ST LOUIS (MD Consult) - On June 3, 2009, the US Food and Drug Administration (FDA) announced that it is notifying health care professionals of the risk of serious liver injury, including liver failure and death, with the use of propylthiouracil (PTU) in adult and pediatric patients. PTU is used for the treatment of hyperthyroidism that occurs as a result of Graves' disease.
Reports to the FDA's Adverse Event Reporting System (AERS) suggest that PTU treatment is associated with a higher risk of hepatotoxicity than treatment with methimazole (MMI), another drug indicated for hyperthyroidism in Graves' disease. The FDA has identified 32 cases (22 adult and 10 pediatric) of serious liver injury associated with PTU use. Of the adult cases, 12 deaths and 5 liver transplants occurred. Among the pediatric patients, 1 case resulted in death and 6 resulted in liver transplants. In contrast, only 5 AERS cases of serious liver injury were identified in patients who had received MMI. All 5 cases occurred in adults and 3 patients died.
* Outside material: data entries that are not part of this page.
(** Lookups of the miss-status queue are exact: [findMatch] returns the
    oldest cacheable register of the block, or nothing if there is none;
    [findMatches] returns all of them; and [getNextMSHR] returns a register
    exactly when one waiting for service is ready, and then one that became
    ready no later than any other. *)
Theorem queue_lookup_exact h q a secure curTick :
  queue_ok h q ->
  (exists r, findMatch h q a secure = Ret r /\
     match r with
     | Some i => exists l1 l2 m, allocatedList q = l1 ++ i :: l2 /\ h !! i = Some m /\
         m_matches m a secure = true /\
         forall j x, j ∈ l1 -> h !! j = Some x -> m_matches x a secure = false
     | None => forall j x, j ∈ allocatedList q -> h !! j = Some x -> m_matches x a secure = false
     end) /\
  (exists l, findMatches h q a secure = Ret (negb (is_nil l), l) /\
     forall i, i ∈ l <-> i ∈ allocatedList q /\ exists m, h !! i = Some m /\ m_matches m a secure = true) /\
  (exists r, getNextMSHR h q curTick = Ret r /\
     match r with
     | Some i => i ∈ readyList q /\ ready_at h i <= curTick /\
         forall j, j ∈ readyList q -> ready_at h i <= ready_at h j
     | None => forall j, j ∈ readyList q -> curTick < ready_at h j
     end).
Proof.
  intros Hq. assert (Hv : forall i, i ∈ allocatedList q -> exists m, h !! i = Some m).
  { intros i Hi. eapply queue_lookup; [done|by left]. }
  split_and!.
  - by apply find_match_ok.
  - unfold findMatches. destruct (find_matches_ok h (allocatedList q) (fun m => m_matches m a secure) Hv)
      as (l & -> & Hl). bsimpl. by exists l.
  - unfold getNextMSHR. pose proof (qk_sorted _ _ Hq) as Hs.
    destruct (readyList q) as [|i l] eqn:El.
    { exists None. split; [done|]. intros j Hj. by apply not_elem_of_nil in Hj. }
    destruct (ready_valid h q i Hq) as [m Hm]; [rewrite El; apply list_elem_of_here|].
    rewrite (vread_some _ _ _ Hm). bsimpl. eexists. split; [done|].
    assert (Er : ready_at h i = m_readyTime m) by (unfold ready_at; by rewrite Hm).
    unfold sorted_by in Hs. rewrite StronglySorted_cons, Forall_forall in Hs. destruct Hs as [Hs _].
    assert (Hle : forall j, j ∈ i :: l -> ready_at h i <= ready_at h j).
    { intros j [->|Hj]%elem_of_cons; [lia|by apply Hs]. }
    destruct (Z.ltb_spec curTick (m_readyTime m)) as [Hlt|Hge].
    + intros j Hj. specialize (Hle j Hj). lia.
    + split_and!; [apply list_elem_of_here|lia|done].
Qed.

(** C31. The miss-status queue stays consistent: its registers are divided
    between the allocated and the free list, the ready list holds exactly the
    allocated registers that are not in service, ordered by the tick at which
    they become ready, and the counters agree.  Allocation never fails while the
    queue is not full; service, the end of a request (which releases the
    register or requests the deferred targets again) and dropping a prefetch
    never fail on the registers they are meant for, given that the operation of
    the register itself returns. *)
Theorem queue_ops_consistent h q :
  queue_ok h q ->
  (forall curTick a n p ready order, isFull q = false -> exists i, i ∈ freeList q /\
     forall h', MSHR_allocate h i curTick a n p ready order = Ret h' ->
     exists q', MSHRQueue_allocate h q curTick a n p ready order = Ret (i, h', q') /\ queue_ok h' q' /\
       allocatedList q' = allocatedList q ++ [i]) /\
  (forall i dirty b h1, i ∈ readyList q -> MSHR_markInService h i dirty = Ret (b, h1) ->
     exists h' q', MSHRQueue_markInService h q i dirty = Ret (h', q') /\ queue_ok h' q' /\
       if b then i ∈ freeList q' else allocatedList q' = allocatedList q /\ i ∉ readyList q') /\
  (forall i m curTick, i ∈ allocatedList q -> h !! i = Some m -> inService m = true ->
     tl_targets (targets m) = [] ->
     exists h' q', finish_response h q i curTick = Ret (h', q') /\ queue_ok h' q' /\
       if is_nil (tl_targets (deferredTargets m)) then i ∈ freeList q'
       else i ∈ readyList q' /\ exists m', h' !! i = Some m' /\ targets m' = deferredTargets m /\
              tl_targets (deferredTargets m') = []) /\
  (forall i m curTick, i ∈ readyList q -> h !! i = Some m -> tl_targets (targets m) <> [] ->
     exists b h' q', forceDeallocateTarget h q i curTick = Ret (b, h', q') /\ queue_ok h' q' /\
       b = isFull q && negb (isFull q')).
Proof.
  intros Hq. split_and!.
  - intros curTick a n p ready order Hf. pose proof (not_full_free _ _ Hq Hf) as Hne.
    destruct (freeList q) as [|i free] eqn:Ef; [done|]. exists i. split; [apply list_elem_of_here|].
    intros h' E. destruct (queue_lookup h q i Hq) as [m Hm]; [right; rewrite Ef; apply list_elem_of_here|].
    destruct (MSHRQueue_allocate_ok h q i free m curTick a n p ready order h' Hq Ef Hm E) as (q' & E' & Hq' & Ha & _).
    by exists q'.
  - intros i dirty b h1 Hi E. destruct (ready_valid _ _ _ Hq Hi) as [m Hm].
    by eapply MSHRQueue_markInService_ok.
  - intros i m curTick. by apply finish_response_ok.
  - intros i m curTick. by apply forceDeallocateTarget_ok.
Qed.

Lemma MSHRQueue_new_ok h n reserve demand q h' :
  1 <= reserve -> MSHRQueue_new h n reserve demand = (q, h') -> queue_ok h' q.
Proof.
  intros Hr [= <- <-]. split; cbn; try done.
  - rewrite length_app, length_replicate. lia.
  - constructor.
  - intros i. split; [by intros ?%elem_of_nil|]. by intros (?%elem_of_nil & _).
  - intros i m Hi%elem_of_seq Hm. rewrite lookup_app_r in Hm by lia. by apply lookup_replicate in Hm as [-> _].
  - intros i m ?%elem_of_nil. done.
  - constructor.
Qed.

(** A queue of four registers with one reserved. *)
Definition demo_queue : MSHRQueue := (MSHRQueue_new [] 4 1 0).1.
Definition demo_store : mshrs := (MSHRQueue_new [] 4 1 0).2.

Lemma demo_queue_ok : queue_ok demo_store demo_queue.
Proof. by apply (MSHRQueue_new_ok [] 4 1 0). Qed.

Lemma queue_lookup_exact_witness :
  findMatch demo_store demo_queue 64 false = Ret None /\
  exists r, getNextMSHR demo_store demo_queue 5 = Ret r.
Proof.
  split; [reflexivity|].
  destruct (queue_lookup_exact demo_store demo_queue 64 false 5 demo_queue_ok) as (_ & _ & r & E & _).
  by exists r.
Defined.

Lemma queue_ops_consistent_witness :
  isFull demo_queue = false /\
  exists i h' q', MSHRQueue_allocate demo_store demo_queue 0 64 64 (demo_packet ReadReq None) 3 1 =
    Ret (i, h', q') /\ queue_ok h' q'.
Proof.
  split; [reflexivity|].
  destruct (queue_ops_consistent demo_store demo_queue demo_queue_ok) as [Ha _].
  destruct (Ha 0 64 64 (demo_packet ReadReq None) 3 1 eq_refl) as (i & Hi & Hr).
  apply elem_of_seq in Hi. assert (Hc : (i = 0 \/ i = 1 \/ i = 2 \/ i = 3)%nat) by (cbn in Hi; lia).
  destruct (MSHR_allocate demo_store i 0 64 64 (demo_packet ReadReq None) 3 1) as [h'|e] eqn:Ea.
  - destruct (Hr h' eq_refl) as (q' & E & Hq' & _). by exists i, h', q'.
  - exfalso. destruct Hc as [->|[->|[->| ->]]]; vm_compute in Ea; discriminate Ea.
Defined.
In general, PTU is considered second-line drug therapy except in patients who are allergic to or intolerant of MMI. Rare cases of embryopathy, including aplasia cutis, have been reported with the use of MMI during pregnancy, whereas no such cases have been reported with PTU use. Thus, PTU may be more appropriate for patients with Graves' disease who are in their first trimester of pregnancy.
The FDA is urging health care professionals to carefully consider which of the two drugs to initiate in patients recently diagnosed with Graves' disease. Physicians should closely monitor patients on PTU therapy for manifestations of liver injury, especially during the first 6 months after treatment initiation. PTU should not be used in pediatric patients unless a patient is allergic to or intolerant of MMI, and only if no other treatment options are available.
On April 18, 2009, the FDA held a public workshop with the American Thyroid Association (ATA) to discuss PTU-related hepatotoxicity. The FDA is continuing to monitor these serious reported adverse events and is working to make changes to the PTU prescribing information, particularly in the area of pediatric use. In addition, the ATA plans to update its treatment guidelines for Graves' disease in the upcoming months.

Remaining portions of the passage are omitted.